RECORDS START

(** Merging the empty override [{}] into an old theme copies it: same keys
    in the same order, same values. *)
Theorem mergeThemes_empty_override (ol : list (string * js)) :
  NoDup (keys ol) -> mergeThemes (JObj ol) (JObj []) = Some (JObj ol).
Proof.
  intros Hnd. rewrite mergeThemes_obj. cbn [spread_js].
  assert (spread (spread [] ol) [] = ol) as ->
    by (rewrite (spread_app [] ol) by exact Hnd; reflexivity).
  rewrite (fold_merge_step_all _ (fun k => match lookup ol k with Some w => w | None => JUndef end))
    by (intros k _; reflexivity).
  cbn [bind]. do 2 f_equal.
  rewrite (fold_set_key_app _ (fun k => k) (fun k => match lookup ol k with Some w => w | None => JUndef end));
    [|reflexivity|rewrite map_id; exact Hnd].
  apply map_lookup_keys, Hnd.
Qed.

Lemma mergeThemes_empty_override_witness :
  NoDup (keys [("colors", JObj [("text", JStr "#111")]); ("space", JNum 4)]) /\
  mergeThemes (JObj [("colors", JObj [("text", JStr "#111")]); ("space", JNum 4)]) (JObj [])
  = Some (JObj [("colors", JObj [("text", JStr "#111")]); ("space", JNum 4)]).
Proof.
  assert (Hnd : NoDup (keys [("colors", JObj [("text", JStr "#111")]); ("space", JNum 4)])).
  { simpl. constructor; [simpl; intros [H|[]]; discriminate H|constructor; [intros []|constructor]]. }
  split; [exact Hnd|]. apply mergeThemes_empty_override, Hnd.
Defined.

Lemma fold_None {A B} (f : option A -> B -> option A) (l : list B) :
  (forall b, f None b = None) -> fold_left f l None = None.
Proof. intros H. induction l as [|b l IH]; simpl; [reflexivity|rewrite H; exact IH]. Qed.

(** A missing override, [undefined] or [null], throws as soon as the old
    theme has a key: [newThemeObject[key]] is read for every key of
    [{...oldThemeObject, ...newThemeObject}]. *)
Theorem mergeThemes_missing_override (ol : list (string * js)) (x : js) :
  x = JUndef \/ x = JNull -> ol <> [] -> mergeThemes (JObj ol) x = None.
Proof.
  intros Hx Hne. destruct ol as [|[k v] ol]; [contradiction|].
  assert (Hin : In k (keys (spread [] ((k, v) :: ol))))
    by (apply in_keys_spread; right; left; reflexivity).
  destruct Hx as [-> | ->]; cbn [mergeThemes spread_js];
    destruct (keys (spread [] ((k, v) :: ol))) as [|k0 ks]; try contradiction;
    simpl; rewrite fold_None; reflexivity.
Qed.

Lemma mergeThemes_missing_override_witness :
  mergeThemes (JObj [("colors", JObj [("text", JStr "#111")])]) JUndef = None.
Proof.
  apply mergeThemes_missing_override; [left; reflexivity|discriminate].
Defined.

Lemma keys_spread_add_key {A} (acc o : list (string * A)) :
  keys (spread acc o) = fold_left add_key (keys o) (keys acc).
Proof.
  unfold spread. revert acc. induction o as [|[k v] o IH]; intros acc; [reflexivity|].
  simpl. rewrite IH, keys_set_key. reflexivity.
Qed.

Lemma fold_add_key (l a : list string) :
  NoDup l -> fold_left add_key l a = (a ++ filter (fun k => negb (existsb (String.eqb k) a)) l)%list.
Proof.
  revert a. induction l as [|k l IH]; intros a Hnd; simpl; [rewrite app_nil_r; reflexivity|].
  inversion Hnd as [|? ? Hn Hr]; subst. rewrite IH by exact Hr. unfold add_key.
  destruct (existsb (String.eqb k) a) eqn:E; simpl; [reflexivity|].
  rewrite <- app_assoc. simpl. f_equal. f_equal. apply filter_ext_in. intros k' Hk'.
  rewrite existsb_app. simpl. destruct (String.eqb_spec k' k) as [->|]; [contradiction|].
  rewrite orb_false_r. reflexivity.
Qed.

(** The keys of the merged theme, in order: the old theme's keys, then the
    override's keys the old theme lacks, as in [{...old, ...new}], for
    keys that are not strings of digits (JS moves integer-like keys to
    the front in numeric order). *)
Theorem mergeThemes_keys (ol nl r : list (string * js)) :
  forallb (fun k => negb (index_like k)) (keys ol ++ keys nl) = true ->
  NoDup (keys ol) -> NoDup (keys nl) ->
  mergeThemes (JObj ol) (JObj nl) = Some (JObj r) ->
  keys r = (keys ol ++ filter (fun k => negb (existsb (String.eqb k) (keys ol))) (keys nl))%list.
Proof.
  intros _ Hndo Hndn Hm. rewrite mergeThemes_obj in Hm.
  destruct (fold_left _ _ _) as [r'|] eqn:Hf; [|discriminate Hm].
  injection Hm as <-. rewrite (fold_merge_step_keys _ _ _ _ Hf). cbn [spread_js].
  rewrite (spread_app [] ol) by exact Hndo. cbn [app].
  rewrite fold_add_key.
  - cbn [app existsb filter negb]. rewrite filter_true. rewrite keys_spread_add_key, (fold_add_key (keys nl) (keys ol) Hndn).
    reflexivity.
  - apply NoDup_keys_spread, Hndo.
Qed.

Lemma mergeThemes_keys_witness :
  keys [("colors", JObj [("text", JStr "#fff")]); ("space", JNum 4); ("fonts", JStr "serif")]
  = ["colors"; "space"; "fonts"].
Proof.
  assert (Hnd1 : NoDup (keys [("colors", JObj [("text", JStr "#111")]); ("space", JNum 4)])).
  { simpl. constructor; [simpl; intros [H|[]]; discriminate H|constructor; [intros []|constructor]]. }
  assert (Hnd2 : NoDup (keys [("fonts", JStr "serif"); ("colors", JObj [("text", JStr "#fff")])])).
  { simpl. constructor; [simpl; intros [H|[]]; discriminate H|constructor; [intros []|constructor]]. }
  exact (mergeThemes_keys [("colors", JObj [("text", JStr "#111")]); ("space", JNum 4)]
           [("fonts", JStr "serif"); ("colors", JObj [("text", JStr "#fff")])] _ eq_refl Hnd1 Hnd2 eq_refl).
Defined.

(* ------------------------------------------------------------------ *)
(** ** The naming rule of jsNameToCssName *)

Lemma substring_zero (n : nat) (s : string) : String.substring n 0 s = "".
Proof. revert s. induction n as [|n IH]; intros [|c s]; simpl; auto. Qed.

Lemma substring_full (s : string) : String.substring 0 (String.length s) s = s.
Proof. induction s as [|c s IH]; simpl; [reflexivity|rewrite IH; reflexivity]. Qed.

RECORDS END

TASK DIRECTIONS: Of the entries above, repeat exactly the lines between the line with "inversion Hnd as" and the line with "override's keys the", inclusive, and no others.

RESULT:
  inversion Hnd as [|? ? Hn Hr]; subst. rewrite IH by exact Hr. unfold add_key.
  destruct (existsb (String.eqb k) a) eqn:E; simpl; [reflexivity|].
  rewrite <- app_assoc. simpl. f_equal. f_equal. apply filter_ext_in. intros k' Hk'.
  rewrite existsb_app. simpl. destruct (String.eqb_spec k' k) as [->|]; [contradiction|].
  rewrite orb_false_r. reflexivity.
Qed.

(** The keys of the merged theme, in order: the old theme's keys, then the
    override's keys the old theme lacks, as in [{...old, ...new}], for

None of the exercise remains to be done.